━━ Material for this exercise

(** * skemi-mall: the JSON API behind the catalogue site

    A shallow embedding of the Express route handlers
    (routes/userRoutes.js, routes/contactRoutes.js, the product, category
    and auth routers, middleware/auth.js) over an explicit datastore.

    Conventions of the embedding:
    - a handler is a function from the request and the store to a response
      and the next store; [await] is sequencing;
    - a table is the list of its rows in storage order, every row carrying
      its primary key; the files under public/ are a set of paths;
    - the ORM calls (findByPk, findOne, findAll, findAndCountAll, count,
      create, update, destroy) are modelled by their documented contract
      on such tables. The database rejects a query that names a column the
      table does not have, a negative LIMIT or OFFSET and, on the contact
      messages, a key outside the range of the INTEGER column; a create is
      refused by the validators that the model declares and by the sizes
      of its columns; the ORM drops from a write the members that are no
      attribute of the model;
    - what the handlers take from libraries or from the environment
      (jsonwebtoken, bcrypt, validator's isEmail, the database's ILIKE,
      path.join, JSON.parse, process.env) is a field of [Platform]; the
      numbers of JavaScript, the collation of the database and the
      validators of the models are fields of [Engine];
    - request members are typed: a string member is present or undefined,
      [page], [limit] and [category_id] are the numbers their numerals
      denote;
    - an exception reaching a handler's [catch] is the 500 response that
      the [catch] sends. *)

From stdpp Require Import base option list strings gmap pretty.
From Stdlib Require Import ZArith Lia.

Set Warnings "-register-all,-clear-no-such-hyp".

Open Scope string_scope.
Open Scope Z_scope.

(** ** JSON values and responses *)

Inductive json : Type :=
  | JNull
  | JBool (b : bool)
  | JNum (n : Z)
  | JStr (s : string)
  | JArr (items : list json)
  | JObj (fields : list (string * json)).

Definition JOpt {A} (f : A → json) (o : option A) : json :=
  match o with Some a => f a | None => JNull end.

(** [const { key: _, ...rest } = obj]. *)
Definition without (k : string) (fields : list (string * json))
  : list (string * json) :=
  filter (λ kv, kv.1 ≠ k) fields.

Record Response : Type := { status : Z; body : json }.

(** [res.json(b)] answers with status 200, [res.status(n).json(b)] with n. *)
Definition json_ok (b : json) : Response := {| status := 200; body := b |}.
Definition failure (code : Z) (msg : string) : Response :=
  {| status := code;
     body := JObj [("success", JBool false); ("message", JStr msg)] |}.
Definition server_error : Response := failure 500 "Server error".

(** The error-handling middleware of server.js, reached by an exception
    thrown outside any [try]. Outside development mode the [error] member
    is undefined and left out of the JSON. *)
Definition internal_server_error : Response :=
  failure 500 "Internal Server Error".

(** ** JavaScript strings *)

Fixpoint drop_chars (n : nat) (s : string) : string :=
  match n, s with
  | S n', String _ s' => drop_chars n' s'
  | _, _ => s
  end.

(** [s.replace(pat, rep)] with a string pattern: the first occurrence. *)
Fixpoint replace (pat rep s : string) : string :=
  if String.prefix pat s then rep +:+ drop_chars (String.length pat) s
  else match s with
       | EmptyString => EmptyString
       | String c s' => String c (replace pat rep s')
       end.

Definition notEmpty (s : string) : bool := negb (String.eqb s "").

(** A body, form or query-string member that is present and not empty:
    [if (x)] on a string. *)
Definition truthy (x : option string) : option string :=
  match x with
  | Some v => if notEmpty v then Some v else None
  | None => None
  end.

(** [a || b] on strings: the empty string and undefined are falsy. *)
Definition or_else (a : option string) (b : string) : string :=
  match a with
  | Some s => if notEmpty s then s else b
  | None => b
  end.

Definition or_null (a : option string) (b : option string) : option string :=
  match a with
  | Some s => if notEmpty s then Some s else b
  | None => b
  end.

(** ** Identity claims and the platform *)

Record Claims : Type :=
  { claim_id : Z; claim_username : string; claim_email : string;
    claim_is_admin : bool }.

━━━━

* **Your task**: Only one stretch of the records above is wanted: the lines between the one holding "JStr (s : string)" and the one holding "(** The error-handling", inclusive, reproduced exactly.

* **Written response**:
  | JStr (s : string)
  | JArr (items : list json)
  | JObj (fields : list (string * json)).

Definition JOpt {A} (f : A → json) (o : option A) : json :=
  match o with Some a => f a | None => JNull end.

(** [const { key: _, ...rest } = obj]. *)
Definition without (k : string) (fields : list (string * json))
  : list (string * json) :=
  filter (λ kv, kv.1 ≠ k) fields.

Record Response : Type := { status : Z; body : json }.

(** [res.json(b)] answers with status 200, [res.status(n).json(b)] with n. *)
Definition json_ok (b : json) : Response := {| status := 200; body := b |}.
Definition failure (code : Z) (msg : string) : Response :=
  {| status := code;
     body := JObj [("success", JBool false); ("message", JStr msg)] |}.
Definition server_error : Response := failure 500 "Server error".

(** The error-handling middleware of server.js, reached by an exception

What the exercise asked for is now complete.